While tech companies focus on helping the affluent and tech-savvy get even fitter, this presents an unprecedented opportunity for Pharma to innovate and to lead. Tech companies simply cannot do what Pharma does so well: literally centuries of understanding the patients, caregivers, healthcare professionals and the regulations.

The market for Healthcare Wearables can potentially dwarf fitness by hundreds of billions of dollars in annual sales. So far this year $2.8 billion has been spent on wearable devices. That’s expected to grow to $8.2 billion in the next 5 years.
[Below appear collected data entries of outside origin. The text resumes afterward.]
(** The source is 0 or an endpoint of the map. *)
Lemma wp_source_endpoint ids from port p r :
  routes_ok ids r →
  wp (Endpoints.source_endpoint from port p) r
    (λ i r', r' = r ∧ (i ≠ 0 → is_Some (OMap.find i (Endpoints.endpoints r)))) (λ _ _, False) (λ _, False).
Proof.
  intros Hr. unfold Endpoints.source_endpoint. apply wp_bind, wp_get. destruct from as [x|l].
  - destruct (List.find _ _) as [e|] eqn:Ef; [apply wp_ret; split; [done|intros _; by eapply known_endpoint]|].
    destruct (bool_decide _); [|by apply wp_ret].
    unfold Endpoints.GetEndpointByType, Endpoints.first_of. cbn [bool_decide].
    unfold wp, try_catch, mbind, M_bind, get. cbn [andb].
    rewrite bool_decide_eq_false_2 by done. cbn [andb].
    destruct (List.find (λ e, bool_decide (Endpoint.type e = Endpoint.UDP_P2P_INET)) _) as [e|] eqn:Ep; [|by split].
    destruct (known_endpoint _ _ _ _ Hr Ep) as [Hk Hw]. cbn [mret M_ret].
    destruct (index_is_Some (Endpoint.rtts e) 0 Hw) as [rtt ->]; [destruct Hw; lia|]. cbn [defined].
    destruct (D.eqb rtt D.zero); [|by split].
    destruct (NetworkAddress.PrefixMatches 24 (Endpoint.address e) (NetworkAddress.IPv4 x)) as [m|] eqn:Em.
    2:{ unfold NetworkAddress.PrefixMatches in Em. by destruct (Endpoint.address e). }
    cbn. destruct m; split; done.
  - apply wp_ret. split; [done|]. destruct (List.find _ _) as [e|] eqn:Ef; [|done]. intros _. by eapply known_endpoint.
Qed.

(* ------------------------------------------------------------------ *)
(** ** A call that is under way *)

(** How many outgoing streams there can be: the audio and video streams, and
    the group stream that a received [PKT_INIT] adds. *)
Definition bound (s : Controller.t) : nat := if Controller.receivedInit s then 3%nat else 2%nat.
Definition call_ok (s : Controller.t) : Prop := ok True (bound s) (Controller.receivedInit s) [] s.

Lemma call_ok_settled (b : bool) (s : Controller.t) : settled (if b then 3%nat else 2%nat) b s → call_ok s.
Proof.
  intros [Hs|Hs]; pose proof Hs as [_ _ _ _ _ _ _ Hb _]; unfold call_ok, bound; rewrite Hb; by destruct b.
Qed.

Lemma wp_try {S X} (m : M S X) (h : exn → M S X) (s : S) (Q : X → S → Prop) T D :
  wp m s Q (λ e s', wp (h e) s' Q T D) D → wp (try_catch m h) s Q T D.
Proof. unfold wp, try_catch. by destruct (m s). Qed.

(** Endpoints, links and the rest are as before when bytes are counted. *)
Lemma wp_count_received U n b ids k s :
  ok U n b ids s → wp (Controller.count_received k) s
    (λ _ s', ok U n b ids s' ∧ Controller.wire s' = Controller.wire s ∧ Controller.state s' = Controller.state s ∧
             Controller.receivedInitAck s' = Controller.receivedInitAck s ∧
             Controller.incomingStreams s' = Controller.incomingStreams s ∧
             Controller.receivedInit s' = Controller.receivedInit s ∧
             Controller.routes s' = Controller.routes s)
    (λ _ _, False) (λ _, False).
Proof. intros Hs. unfold Controller.count_received. apply wp_modify. split_and!; [by destruct Hs; constructor|by destruct s..]. Qed.

(** The acknowledgement of the peer arrived and brought no stream. *)
Definition no_streams (s : Controller.t) : Prop :=
  Controller.receivedInitAck s = true ∧ Controller.incomingStreams s = [].
(** Naming an endpoint that is there. *)
Lemma ok_source n b src s :
  is_Some (OMap.find src (Endpoints.endpoints (Controller.routes s))) →
  ok True n b [] s → ok (no_streams s) n b [src] s.
Proof.
  intros Hsrc Hs. pose proof Hs as [Hl Hc Hr Ha Ho Hi Hq Hb _].
  constructor; try done. destruct Hr as [H1 H2 H3 H4]. constructor; try done. by apply Forall_singleton.
Qed.

(** How the receive thread can go wrong: a statistic of a jitter buffer is
    converted to an integer it does not fit in; an assertion fails while the short header is not spoken; the
    start of audio when the peer acknowledged without a stream. *)
Definition receive_crash (s : Controller.t) (c : crash) : Prop :=
  c = BadCast ∨ c = AssertFailed ∧ Wire.shortFormat (Controller.conf s) = false ∨ c = UndefinedBehaviour ∧ no_streams s.

Section receive.
Context {CF : CryptoFunctions} {CL : CryptoLaws} {CK : Clock} {RD : Random} {SC : ServerConfig} {HO : Host}.
Lemma wp_receive packet s : server_ok → datagram_ok packet → call_ok s →
  wp (Incoming.receive packet) s (λ _ s', call_ok s') (λ _ _, False) (receive_crash s).
Proof.
  intros Hserver Hp Hs. unfold Incoming.receive.
  destruct (Incoming.n_length packet =? 0); [by apply wp_ret|].
  apply wp_bind, wp_zoom. eapply wp_weaken; [apply (wp_source_endpoint []); by destruct Hs| |done|done].
  intros src r [-> Hsrc]. destruct (Z.eqb_spec src 0) as [->|Hne]; [apply wp_ret; by destruct s|].
  specialize (Hsrc Hne). apply wp_bind.
  assert (s <| Controller.routes := Controller.routes s |> = s) as -> by by destruct s.
  eapply wp_weaken; [by apply (wp_count_received True (bound s) (Controller.receivedInit s) [])| |done|done].
  intros [] s1 (Hok & Hw & Hst & Ha & Hi & Hri & Hro).
  assert (Wire.shortFormat (Controller.conf s1) = Wire.shortFormat (Controller.conf s)) as Hsf
    by (unfold Controller.conf; by rewrite Hw, Hst).
  unfold receive_crash, no_streams. rewrite <- Hsf, <- Ha, <- Hi. apply wp_try.
  eapply wp_weaken; [apply (wp_ProcessIncomingPacket (Wire.shortFormat (Controller.conf s1) = false) (no_streams s1) (no_streams s1)
    (if Controller.receivedInit s then 3%nat else 2%nat) (Controller.receivedInit s) src); try done| | |].
  - destruct (Controller.receivedInit s); lia.
  - apply ok_source; [by rewrite Hro|exact Hok].
  - intros [] s2 Hs2. by eapply call_ok_settled.
  - intros e s2 [_ Hs2]. apply wp_ret. by eapply call_ok_settled.
  - intros c [->|[[-> HA]|[-> HV]]]; [by left|right; by left|right; by right].
Qed.
End receive.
Think of it this way: if you took all the fitness bracelets and smart watches sold in 2014 and multiplied that retail number by 6, it still wouldn’t match the $6.3 billion US market for blood glucose strips.

At the Wearables + Things conference in Washington DC, Kabir Kasagood, director of business development for Qualcomm Life, urged developers to “move away from fitness and go hardcore into health.” It’s time to “go from the children’s table to the grownup table. If you’re serious about this, embrace the FDA. Learn how HIPAA works. Make sure it’s connected to the EMR and that all the health laws are observed.”
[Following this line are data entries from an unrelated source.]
Lemma keepsC_reset_stalled : keepsC reset_stalled.
Proof.
  unfold reset_stalled. apply keepsC_get. intros c Hc. apply keepsC_bind; [by apply keepsC_modify|intros _].
  apply keepsC_get. intros c1 H1. destruct (_ && _); [|apply keepsC_ret]. apply keepsC_modify. intros c2 [[] Hf].
  split; [|done]. by constructor.
Qed.
Lemma keepsC_HandleAudioInput frame secondary :
  (∀ k, CongestionControl.positive (clock k) = true ∧ CongestionControl.finite_time (clock k) = true) →
  zlen frame ≤ 4096 → zlen secondary ≤ 128 → keepsC (HandleAudioInput frame secondary).
Proof.
  intros Hclock Hf Hsec. unfold HandleAudioInput. apply keepsC_get. intros c0 _. destruct (stopping (base c0)); [apply keepsC_ret|].
  apply keepsC_bind; [apply keepsC_reset_stalled|intros _]. apply keepsC_get. intros c1 [Hb1 _]. cbv zeta.
  destruct (_ || _); [apply keepsC_ret|]. destruct (negb (receivedInitAck _)); [apply keepsC_ret|].
  set (fec := _ && shittyInternetMode c1). clearbody fec.
  apply keepsC_bind; [destruct fec; [by apply keepsC_remember|apply keepsC_ret]|intros _].
  apply keepsC_get. intros c2 [_ Hfr2].
  apply (keepsC_writes 1500 5000); [lia..|by apply writes_audio_packet|intros pkt Hpkt].
  apply keepsC_bind; [apply keepsC_base; keep|intros _]. apply keepsC_bind; [apply keepsC_base, keeps_GenerateOutSeq|intros sq].
  apply keepsC_bind; [by apply keepsC_base, keeps_link_safe, link_conctl_sent|intros _].
  apply keepsC_bind; [apply keepsC_base, keeps_SendOrEnqueuePacket; [lia|cbn; lia|by left]|intros _].
  apply keepsC_defined.
  { destruct (po_out _ _ _ _ _ _ _ _ _ _ _ _ _ Hb1) as [H _]. destruct (outgoingStreams (base c1)); [simpl in H; lia|by eexists]. }
  intros st _. apply keepsC_bind; [|intros _; by apply keepsC_modify]. destruct (_ && _); [|apply keepsC_ret].
  apply keepsC_bind; [by apply keepsC_remember|intros _]. apply keepsC_get. intros c3 [_ Hfr3].
  apply (keepsC_writes 1500 (1 + (4 + 600))); [lia..| |].
  - apply writes_bind; [lia|apply writes_Byte|]. apply writes_bind; [lia|apply writes_Int32|]. by apply writes_ec.
  - intros d Hd. apply keepsC_base. apply keeps_send_new; [lia|lia|by left].
Qed.
End timers.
Kasagood’s argument makes sound sense. The people who could benefit from the innovations of healthcare wearables are not the super-well, but the chronically unwell: patients with one or more chronic conditions that need regular monitoring. These individuals are most likely to actually use their devices because they have real needs invested in them.
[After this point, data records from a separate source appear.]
(** ** Packets of participants *)

(** The length of a block of stream data. *)
Lemma keptI_length L {A} (c : bool) (f : Z → M (BufferInputStream.t * t) A) :
  (∀ x, 0 ≤ x ≤ 65535 → keptI L (f x)) →
  keptI L (on_stream (if c then l ← BufferInputStream.ReadInt16; mret (u16 l) else BufferInputStream.ReadByte) ≫= f).
Proof.
  intros Hf. destruct c; [|apply keptI_byte; intros x Hx; apply Hf; lia].
  intros i s [Hi HL] Hs. apply wp_bind, wp_on_stream, wp_bind, wp_along; [apply along_ReadInt16|].
  eapply wp_weaken; [by apply (reads_ReadInt16 True)| |by intros e i' ->|intros c [-> _]; by right].
  intros l i' Hi' E. apply wp_ret. apply Hf; [pose proof (u16_range l); lia|split; [done|by rewrite E]|done].
Qed.
Lemma keptI_stream_data L places dec last :
  L + 4 ≤ zlen dec ≤ 4294967296 → keptI L (stream_data places dec last).
Proof.
  intros HL. unfold stream_data. apply keptI_byte. intros sid _. apply keptI_length. intros sdlen Hsd.
  apply keptI_bind; [kept_all|intros pts]. apply keptI_bind; [kept_all|intros _]. apply keptI_get. intros i [[Hi _] Hil].
  pose proof (BufferInputStream.wf_off i Hi). rewrite u64_small by lia. destruct (Z.ltb_spec (BufferInputStream.length i) (BufferInputStream.offset i + sdlen)); [kept_all|].
  apply keptI_bind; [kept_all|intros s]. apply keptI_bind.
  - destruct (place_of sid (store s) places) as [p|]; [|kept_all].
    intros i' s' Hi' Hs'. apply wp_bind, at_whole; [lia..|]. apply keptI_self; [|done..]. apply kept_HandleInput, u32_range.
  - intros _. apply keptI_bind; [|intros _; kept_all]. kept_all.
Qed.
Lemma keptI_stream_datas L places dec n : L + 4 ≤ zlen dec ≤ 4294967296 → keptI L (stream_datas places dec n).
Proof.
  intros HL. induction n as [|n IH]; cbn [stream_datas]; [kept_all|]. apply keptI_bind; [by apply keptI_stream_data|].
  intros []; [apply IH|kept_all].
Qed.
Lemma keptI_process_inner L sender dec : L + 4 ≤ zlen dec ≤ 4294967296 → keptI L (process_inner sender dec).
Proof.
  intros HL. unfold process_inner. kept_all; [apply kept_SetState|by apply keptI_stream_datas].
Qed.

(** The message key is at 24; what follows is from 40 on. *)
Lemma wp_message_key {A} mem n s (k : bytes → M (BufferInputStream.t * t) A) (Q : A → BufferInputStream.t * t → Prop)
    (T : exn → BufferInputStream.t * t → Prop) D :
  wf_bytes mem → 32 ≤ n ≤ zlen mem → zlen mem ≤ 4294967296 →
  (n < 56 → ∀ i, T OutOfRange (i, s)) →
  (56 ≤ n → wp (k (slice mem 24 16)) (BufferInputStream.mk (take (Z.to_nat (n - 16)) mem) (n - 16) 40, s) Q T D) →
  wp (on_stream (BufferInputStream.Seek 24);; msgKey ← on_stream (BufferInputStream.ReadBytes 16); k msgKey)
    (BufferInputStream.ctor (take (Z.to_nat (n - 16)) mem) (n - 16), s) Q T D.
Proof.
  intros Hmem Hn Hmax HT HQ. set (b := take (Z.to_nat (n - 16)) mem).
  assert (zlen b = n - 16) as Hb by (unfold b, zlen in *; rewrite length_take; lia).
  assert (wf_bytes b) as Hwb by by apply Forall_take.
  apply wp_bind, wp_on_stream. unfold wp at 1, BufferInputStream.Seek. cbn [BufferInputStream.ctor BufferInputStream.length].
  destruct (Z.ltb_spec (n - 16) 24); [apply HT; lia|]. apply wp_bind, wp_on_stream.
  set (i := BufferInputStream.with_offset 24 _).
  assert (BufferInputStream.wf i) as Hi by (constructor; cbn; [done|lia..|done]).
  assert (zlen (BufferInputStream.rest i) = n - 40) as Hr.
  { unfold BufferInputStream.rest, i, zlen in *. cbn. rewrite length_drop. lia. }
  destruct (Z.lt_ge_cases n 56).
  - unfold wp at 1, BufferInputStream.ReadBytes. rewrite short_bind by (done || lia). by apply HT.
  - eapply Wire.wp_ReadBytes_fits; [done|lia|]. intros _ _ _.
    replace (take (Z.to_nat 16) (BufferInputStream.rest i)) with (slice mem 24 16); [by apply HQ|].
    unfold BufferInputStream.rest, i, b, slice. cbn. rewrite skipn_firstn_comm, take_take. f_equal. lia.
Qed.

(** A length that wrapped is outside every array. *)
Lemma wp_at_outside {S} (mem : bytes) o n (s : S) (Q : bytes → S → Prop) T (D : crash → Prop) :
  zlen mem < o + n → D UndefinedBehaviour → wp (Wire.at_array mem o n) s Q T D.
Proof. intros Hn HD. unfold wp, Wire.at_array, BufferInputStream.memcpy_from, defined. by rewrite decide_False by lia. Qed.
Lemma wp_fatal_or {S A} (P : Prop) (m : M S A) (σ : S) (Q : A → S → Prop) (T : exn → S → Prop) :
  wp m σ Q T fatal → wp m σ Q T (fatal_or P).
Proof. intros Hm. eapply wp_weaken; [exact Hm|done|done|]. intros c ?. by left. Qed.

(** A packet of 72 to 75 bytes makes the length of what is hashed wrap. *)
Lemma wp_participant_packet sender mem n s :
  wf_bytes mem → 32 ≤ n ≤ zlen mem → zlen mem ≤ 4294967296 → group_ok s →
  wp (participant_packet sender mem n) (BufferInputStream.ctor (take (Z.to_nat (n - 16)) mem) (n - 16), s)
    (λ _ p, group_ok p.2) (λ e p, range e p.2) (fatal_or (72 ≤ n ≤ 75)).
Proof.
  intros Hmem Hn Hmax Hs. unfold participant_packet. apply wp_bind, wp_on_self, wp_get. cbv zeta.
  set (w := wire (base s)). apply wp_message_key; [done..| |].
  { by intros _ i. }
  intros Hn'. set (i := BufferInputStream.mk _ _ 40). set (msgKey := slice mem 24 16).
  destruct (Wire.KDF2 _ _ _) as [aesKey aesIv]. apply wp_bind, wp_on_stream, wp_gets.
  change (BufferInputStream.Remaining i) with (u64 (n - 16 - 40)).
  rewrite (u64_small (n - 16 - 40)) by lia. replace (n - 16 - 40 - 16) with (n - 72) by lia.
  destruct (Z.lt_ge_cases n 72) as [Hlt|Hge].
  { assert (u64 (n - 72) = n - 72 + 18446744073709551616) as -> by (unfold u64; rewrite mod_neg; lia).
    destruct (Z.ltb_spec 1500 (n - 72 + 18446744073709551616)); [by apply wp_ret|lia]. }
  rewrite (u64_small (n - 72)) by lia. destruct (Z.ltb_spec 1500 (n - 72)); [by apply wp_ret|].
  apply wp_bind, wp_on_stream, wp_gets. change (BufferInputStream.GetOffset i) with 40.
  apply wp_bind, at_whole; [lia..|]. set (enc := slice mem _ _).
  assert (zlen enc = n - 72) as He by (unfold enc, zlen in *; rewrite length_slice; lia).
  assert (wf_bytes enc) as Hwe by (apply Forall_take, Forall_drop, Hmem).
  set (dec := aes_ige_decrypt aesKey aesIv enc).
  assert (zlen dec = n - 72) as Hd by (unfold dec, zlen in *; by rewrite decrypt_length).
  assert (wf_bytes dec) as Hwd by by apply decrypt_wf.
  apply wp_bind. destruct (Z.lt_ge_cases n 76) as [H76|H76].
  { apply wp_at_outside; [|by right; split; [|lia]]. unfold u64. rewrite mod_neg; lia. }
  rewrite (u64_small (n - 72 - 4)) by lia. apply at_whole; [lia..|].
  destruct (negb _); [by apply wp_ret|]. apply wp_fatal_or.
  apply wp_bind, wp_on_self, wp_with_stream, wp_on_stream.
  eapply wp_weaken; [apply (reads_ReadInt32 True); split; [rewrite <- Hd; apply ctor_wf; [done|lia]|cbn; lia]| |by intros e i2 ->|intros c [-> _]; by right].
  intros innerLen i' _. cbn [snd]. destruct (Z.ltb_spec (n - 72 - 4) (u32 innerLen)); [by apply wp_ret|].
  destruct (_ <? 12); [by apply wp_ret|]. apply wp_on_self.
  pose proof (u32_range innerLen) as Hu. eapply wp_weaken; [apply (throwing_with_stream (u32 innerLen))| |done..]; [| |exact Hs|done].
  - assert (zlen (slice dec 4 (Z.to_nat (u32 innerLen))) = u32 innerLen) as Hz by (unfold zlen in *; rewrite length_slice; lia).
    split; [|cbn; lia]. split; [|cbn; lia]. rewrite <- Hz at 2. apply ctor_wf; [by apply Forall_take, Forall_drop|lia].
  - apply keptI_process_inner. lia.
Qed.

(** ** Responses of the reflector *)

(** Reading an integer takes four bytes, or there are fewer. *)
Lemma wp_ReadInt32_less i (Q : Z → BufferInputStream.t → Prop) (T : exn → BufferInputStream.t → Prop) D :
  BufferInputStream.wf i → T OutOfRange i →
  (∀ z i', BufferInputStream.wf i' → BufferInputStream.length i' = BufferInputStream.length i →
     zlen (BufferInputStream.rest i') + 4 = zlen (BufferInputStream.rest i) → Q z i') →
  wp BufferInputStream.ReadInt32 i Q T D.
Proof.
  intros Hi HT HQ. destruct (Z.lt_ge_cases (zlen (BufferInputStream.rest i)) 4).
  { unfold wp, BufferInputStream.ReadInt32. by rewrite short_bind. }
  destruct (rest_split i 4) as (l & tl & Hr & Hl & Hb); [lia|done|].
  rewrite <- (le_bytes_le_val l Hb), Hl in Hr. unfold wp. rewrite (ReadInt32_run i _ tl) by done.
  destruct (wf_advance i 4 Hi) as [Hi' Hr']; [lia|]. apply HQ; [done..|]. rewrite Hr', Hr. unfold zlen.
  rewrite length_drop, length_app, length_le_bytes. lia.
Qed.
Lemma keptI_read_ints L f rounds n :
  (∀ p, kept (f p)) →
  ∀ i s, short L i → group_ok s → (length (BufferInputStream.rest i) < rounds)%nat →
    wp (read_ints f rounds n) (i, s) (λ _ p, short L p.1 ∧ group_ok p.2) (λ e p, range e p.2) fatal.
Proof.
  intros Hf. revert n. induction rounds as [|rounds IH]; intros n i s Hi Hs Hlt; [lia|]. cbn [read_ints].
  destruct (n <=? 0); [by apply wp_ret|]. apply wp_bind, wp_on_stream. destruct Hi as [[Hi Hmax] HL].
  apply wp_ReadInt32_less; [done|done|]. intros p i' Hi' El Hr. apply wp_bind, wp_on_self.
  eapply wp_weaken; [by apply Hf| |done..]. intros [] s' Hs'. apply IH; [unfold short, reader_ok; by rewrite El|done|unfold zlen in Hr; lia].
Qed.
Lemma keptI_read_vector L f : (∀ p, kept (f p)) → keptI L (read_vector f).
Proof.
  intros Hf. unfold read_vector. apply keptI_bind; [kept_all|intros magic]. apply keptI_if; [kept_all|].
  apply keptI_bind; [kept_all|intros n]. intros i s Hi Hs. apply wp_bind, wp_on_stream, wp_get. apply wp_bind.
  eapply wp_mono; [apply (keptI_read_ints L); [done..|]|].
  - destruct Hi as [[Hi _] _]. unfold BufferInputStream.rest. rewrite length_drop. pose proof (BufferInputStream.wf_mem i Hi).
    pose proof (BufferInputStream.wf_off i Hi). unfold zlen in *. lia.
  - intros [] [i' s'] [? ?]. by apply wp_ret.
Qed.
Lemma kept_acknowledge k done l : kept (acknowledge k done l).
Proof.
  revert done. induction l as [|m l IH]; intros done; cbn [acknowledge]; kept_all; [|apply IH].
  by apply calm_link.
Qed.
Lemma keptI_last_packets_info L : keptI L last_packets_info.
Proof.
  unfold last_packets_info. kept_all; try apply keptI_read_vector; intros; kept_all.
  - apply kept_acknowledge.
  - apply kept_SetState.
  - apply calm_InitializeAudio.
Qed.

(** The length in the first block of a special response, and when it wraps:
    -60 to -20. *)
Definition announced (s : t) (mem : bytes) : Z :=
  s32 (le_val (slice (aes_cbc_decrypt (sha256 (reflectorSelfSecret s)) (slice mem 16 16) (slice mem 32 16)) 8 4)).
Definition bad_response (s : t) (mem : bytes) (n : Z) : Prop :=
  slice mem 0 16 = reflectorSelfTagHash s ∧ 60 < n ≤ 1500 ∧ -60 ≤ announced s mem ≤ -20 ∧ announced s mem mod 4 = 0.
A survey by the Pew Foundation found 45% of American adults have at least one chronic condition. While just 19% of people with no chronic conditions track their health indicators, 40% of adults with one chronic condition do so, and 62% of adults with two chronic conditions do so.

In stark contrast, research shows healthy people actually stop using their wearable gadgets as soon as the novelty wears off. Over half of US consumers who have owned an activity tracker no longer use it. A third of them took less than 6 months from unboxing the device to letting it gather dust or giving it away.

Four Healthcare-first Wearables

  • Not quite healthcare-first, but Heapsylon’s Sensoria smart socks will have both fitness and healthcare applications. They not only map heart rate data but also provide very detailed information on how the person uses their foot when they walk: where on the foot they put pressure, how often they are unbalanced and risk injury. They aim to eventually license their product for use in diabetics as an early warning system alerting patient and physician to the risk of nerve damage in the feet, which can lead to amputation.
  • Force Impact Technologies is building a mouth guard that measures the force of hits to the head. The device lights up when it detects enough force to cause a concussion.
  • MJFF, the actor Michael J.Fox’s charity for Parkinson’s disease, is working with Intel (whose former chief executive, Andy Grove, was diagnosed with Parkinson’s) to use smart watches to track and measure the disease’s symptoms and progression. Traditionally, Parkinson’s patients find it very difficult to comply with tracking their own symptoms. Later this year, they’ll launch an app that will let patients report on the medicines they take and how they feel.
  • Wearable Intelligence has developed an app that works with Google Glass to improve and train physical therapists. The app guides a therapist through a specific set of exercises for a specific patient. It offers exact instructions on things like amount of flexion and limb rotation. The training session is recorded on the camera and gives a check mark “OK” when all the steps have been accomplished.

There’s little doubt that apps and healthcare wearables are going to be prescribed with increasing regularity by physicians. In the UK, the NHS already has a list of approved apps that doctors can prescribe for patients. Healthcare wearables will allow patients to monitor their own health data and assess their own progress towards goals like quitting smoking.

The next challenge the industry faces is how to deal with the huge amount of data that will be generated once vast numbers of patients start using this technology. In this next phase, reliable, approved gadgets will be needed to take personal-data-tracking from a hobby to the next level: becoming a normal part of daily life for sensible people.

As life sciences and high tech converge, Pharma’s challenge is to bring its unique strengths to the fore and to become a leader in this arena.